Study Design: For the present study, a new sample of English subjects were individually presented with a foreign language food product having a sexual connotation. Reactions and perceptions were analyzed applying the protocol of the previous study and results were compared in order to analyze the aforementioned potential bias.
Place and Duration of Study: Subjects were individually met in London in 2019 for the experiment.
Methodology: Subjects were selected as in the previous study: volunteer, healthy adults, native English language (N=20, 60% male, average age: 35 years old, middle class). Their spontaneous reaction was observed and they had to fill in the questionnaire addressing intersubjective perspectives regarding the product. Answers were ticked on a Likert scale and data were compared with that of the previous study.

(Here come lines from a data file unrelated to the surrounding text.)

Lemma a2b_base64_b64encode : forall bs : pybytes,
  Forall byte_range bs -> a2b_base64_loop (b64encode bs) 0 0 0 false = Ok bs.
Proof.
  fix IH 1. intros [|a [|b [|c rest]]] H.
  - reflexivity.
  - apply Forall_inv in H as Ha.
    destruct (b64_index_bounds a a Ha Ha) as (H0 & _ & _ & H1 & _).
    cbn [b64encode].
    a2b_step a2b_data_0 (Z.shiftr a 2).
    a2b_step a2b_data_1 (Z.shiftl (Z.land a 3) 4).
    rewrite a2b_pad_2. cbn [bind]. f_equal. f_equal.
    rewrite a2b_out_1 by lia. rewrite Z.shiftr_div_pow2, Z.shiftl_mul_pow2, land_mod_3 by lia.
    change (2 ^ 2) with 4. change (2 ^ 4) with 16. unfold byte_range in Ha.
    Z.div_mod_to_equations. lia.
  - apply Forall_inv in H as Ha. apply Forall_inv_tail, Forall_inv in H as Hb.
    destruct (b64_index_bounds a b Ha Hb) as (H0 & H1 & _ & _ & _ & _).
    destruct (b64_index_bounds b b Hb Hb) as (_ & _ & _ & _ & H2 & _).
    cbn [b64encode].
    a2b_step a2b_data_0 (Z.shiftr a 2).
    a2b_step a2b_data_1 (Z.lor (Z.shiftl (Z.land a 3) 4) (Z.shiftr b 4)).
    a2b_step a2b_data_2 (Z.shiftl (Z.land b 15) 2).
    rewrite a2b_pad_3. cbn [bind].
    rewrite a2b_out_1, a2b_out_2 by lia.
    rewrite (b64_sextet_1 a b Ha Hb).
    rewrite Z.shiftr_div_pow2, Z.shiftl_mul_pow2, land_mod_15, land_mod_15 by lia.
    change (2 ^ 2) with 4. unfold byte_range in Ha, Hb.
    f_equal. f_equal; [|f_equal]; Z.div_mod_to_equations; lia.
  - apply Forall_inv in H as Ha. apply Forall_inv_tail in H.
    apply Forall_inv in H as Hb. apply Forall_inv_tail in H.
    apply Forall_inv in H as Hc. apply Forall_inv_tail in H.
    destruct (b64_index_bounds a b Ha Hb) as (H0 & H1 & _ & _ & _ & _).
    destruct (b64_index_bounds b c Hb Hc) as (_ & _ & H2 & _ & _ & _).
    destruct (b64_index_bounds c c Hc Hc) as (_ & _ & _ & _ & _ & H3).
    cbn [b64encode app].
    a2b_step a2b_data_0 (Z.shiftr a 2).
    a2b_step a2b_data_1 (Z.lor (Z.shiftl (Z.land a 3) 4) (Z.shiftr b 4)).
    a2b_step a2b_data_2 (Z.lor (Z.shiftl (Z.land b 15) 2) (Z.shiftr c 6)).
    a2b_step a2b_data_3 (Z.land c 63).
    rewrite (IH rest H). cbn [bind].
    rewrite a2b_out_1, a2b_out_2, a2b_out_3 by lia.
    rewrite (b64_sextet_1 a b Ha Hb), (b64_sextet_2 b c Hb Hc).
    rewrite Z.shiftr_div_pow2, land_mod_15, land_mod_3, land_mod_63 by lia.
    change (2 ^ 2) with 4. unfold byte_range in Ha, Hb, Hc.
    f_equal. f_equal; [|f_equal; [|f_equal]]; Z.div_mod_to_equations; lia.
Qed.

Lemma b64decode_validate_b64encode (bs : pybytes) :
  Forall byte_range bs -> b64decode_validate (b64encode bs) = Ok bs.
Proof.
  intros H. pose proof (a2b_base64_b64encode bs H) as E.
  unfold b64decode_validate.
  destruct (b64encode bs) as [|c t] eqn:Eb; [exact E|].
  replace (c =? 61) with false; [exact E|].
  destruct bs as [|a [|b [|d rest]]]; [discriminate| | |];
    apply Forall_inv in H as Ha; cbn [b64encode app] in Eb;
    destruct (b64_index_bounds a a Ha Ha) as (H0 & _);
    apply cons_eq_inv in Eb as [<- _]; symmetry; apply b64_char_index; exact H0.
Qed.

Lemma a2b_base64_loop_bad (s : pybytes) : forall q l p st,
  existsb (fun c => negb (c =? 61) && match b64_index c with None => true | Some _ => false end) s
  = true ->
  a2b_base64_loop s q l p st = Err ValueError.
Proof.
  induction s as [|c t IH]; intros q l p st H; [discriminate|].
  cbn [existsb] in H. cbn [a2b_base64_loop].
  destruct (c =? 61) eqn:E61.
  - cbn [negb andb orb] in H.
    destruct (2 <=? q); [|apply IH; exact H].
    destruct (4 <=? q + (p + 1)); [|apply IH; exact H].
    destruct t; [discriminate|reflexivity].
  - destruct (b64_index c) as [v|] eqn:Ei; [|reflexivity].
    cbn [negb andb orb] in H.
    destruct st; [reflexivity|].
    destruct (q =? 0); [apply IH; exact H|].
    destruct (q =? 1); [rewrite IH by exact H; reflexivity|].
    destruct (q =? 2); rewrite IH by exact H; reflexivity.
Qed.

Lemma format_userpass (u p : pystr) : py_format (lit "{0}:{1}") [u; p] = u ++ 58 :: p.
Proof. simpl. rewrite app_nil_r. reflexivity. Qed.

(** X1. [AdminClient.__init__] stores as authorization header ["Basic "]
    followed by the base64 of the UTF-8 bytes of ["username:password"]; the
    strict base64 decoding of what follows ["Basic "] gives these bytes
    back. Credentials that cannot be encoded to UTF-8 make [__init__] raise
    the encoding error. *)
Theorem auth_header_roundtrip :
  (forall server_name server_port username password self,
      AdminClient.__init__ server_name server_port username password = Ok self ->
      exists userpass,
        utf8_encode (username ++ 58 :: password) = Ok userpass
        /\ AdminClient._auth_header self = lit "Basic " ++ b64encode userpass
        /\ b64decode_validate (skipn 6 (AdminClient._auth_header self)) = Ok userpass)
  /\ (forall server_name server_port username password e,
      utf8_encode (username ++ 58 :: password) = Err e ->
      AdminClient.__init__ server_name server_port username password = Err e).
Proof.
  split.
  - intros server_name server_port username password self H.
    unfold AdminClient.__init__, AdminClient._generate_auth_header in H.
    rewrite format_userpass in H.
    destruct (utf8_encode (username ++ 58 :: password)) as [userpass|e] eqn:E;
      [|discriminate]. cbn [bind] in H.
    rewrite ascii_decode_b64encode in H by (eapply utf8_encode_range; exact E).
    cbn [bind] in H. apply ok_inj in H. subst self. cbn [AdminClient._auth_header].
    exists userpass. split; [reflexivity|]. split; [reflexivity|].
    apply b64decode_validate_b64encode. eapply utf8_encode_range; exact E.
  - intros server_name server_port username password e E.
    unfold AdminClient.__init__, AdminClient._generate_auth_header.
    rewrite format_userpass, E. reflexivity.
Qed.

Results: The results confirmed the previous study: the comparison of the percentage of responses per questions and of the mean scores showed no significant difference between previous and current studies. This showed that no bias was induced by the psychosocial value carried by the foreign product.
Conclusion: The model developed on the basis of Intersubjectivity Theory explains the process of intent to buy in terms of positive coherence between the intersubjective dimensions. It also shows that analyzing the consumers’ direct perception of the product does not predict their intent to buy. These findings are of great importance for food producers and marketers.